[Required action]:
Scan the records beneath this line for the line holding "assert (negb (bool_decide" and the line holding "assert (forall l', v", then transcribe exactly those two and all lines between.

[Input records]:
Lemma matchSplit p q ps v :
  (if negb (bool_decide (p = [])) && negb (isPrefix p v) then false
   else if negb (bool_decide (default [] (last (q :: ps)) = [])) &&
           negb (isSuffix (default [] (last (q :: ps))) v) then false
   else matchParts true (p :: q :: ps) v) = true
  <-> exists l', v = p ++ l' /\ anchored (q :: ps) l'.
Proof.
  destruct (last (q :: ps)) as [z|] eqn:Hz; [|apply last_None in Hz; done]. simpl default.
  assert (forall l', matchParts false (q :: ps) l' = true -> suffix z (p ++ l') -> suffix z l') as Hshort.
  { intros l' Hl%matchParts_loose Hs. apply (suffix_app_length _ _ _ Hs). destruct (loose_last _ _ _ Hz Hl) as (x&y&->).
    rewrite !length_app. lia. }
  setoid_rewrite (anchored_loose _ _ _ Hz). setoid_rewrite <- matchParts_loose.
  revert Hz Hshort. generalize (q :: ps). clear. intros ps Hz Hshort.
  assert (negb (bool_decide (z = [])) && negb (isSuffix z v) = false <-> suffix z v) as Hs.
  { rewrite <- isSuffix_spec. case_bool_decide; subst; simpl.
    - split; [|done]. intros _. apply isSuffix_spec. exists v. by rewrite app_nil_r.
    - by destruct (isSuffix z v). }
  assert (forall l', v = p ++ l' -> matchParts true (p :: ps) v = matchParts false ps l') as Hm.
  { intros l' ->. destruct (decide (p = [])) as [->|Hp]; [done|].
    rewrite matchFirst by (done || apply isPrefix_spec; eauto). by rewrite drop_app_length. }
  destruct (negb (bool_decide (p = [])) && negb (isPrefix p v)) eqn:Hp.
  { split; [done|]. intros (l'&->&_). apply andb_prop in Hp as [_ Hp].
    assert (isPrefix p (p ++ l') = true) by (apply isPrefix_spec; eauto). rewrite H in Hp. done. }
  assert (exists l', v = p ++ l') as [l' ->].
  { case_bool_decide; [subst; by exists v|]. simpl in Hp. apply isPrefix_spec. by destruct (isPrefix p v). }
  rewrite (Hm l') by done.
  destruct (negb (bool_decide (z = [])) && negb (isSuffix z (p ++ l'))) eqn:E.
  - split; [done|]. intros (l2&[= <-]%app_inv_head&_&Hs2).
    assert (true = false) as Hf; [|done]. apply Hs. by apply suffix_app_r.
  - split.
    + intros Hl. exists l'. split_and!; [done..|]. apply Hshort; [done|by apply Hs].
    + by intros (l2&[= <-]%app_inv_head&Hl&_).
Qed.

[Problem solution]:
  assert (negb (bool_decide (z = [])) && negb (isSuffix z v) = false <-> suffix z v) as Hs.
  { rewrite <- isSuffix_spec. case_bool_decide; subst; simpl.
    - split; [|done]. intros _. apply isSuffix_spec. exists v. by rewrite app_nil_r.
    - by destruct (isSuffix z v). }
  assert (forall l', v = p ++ l' -> matchParts true (p :: ps) v = matchParts false ps l') as Hm.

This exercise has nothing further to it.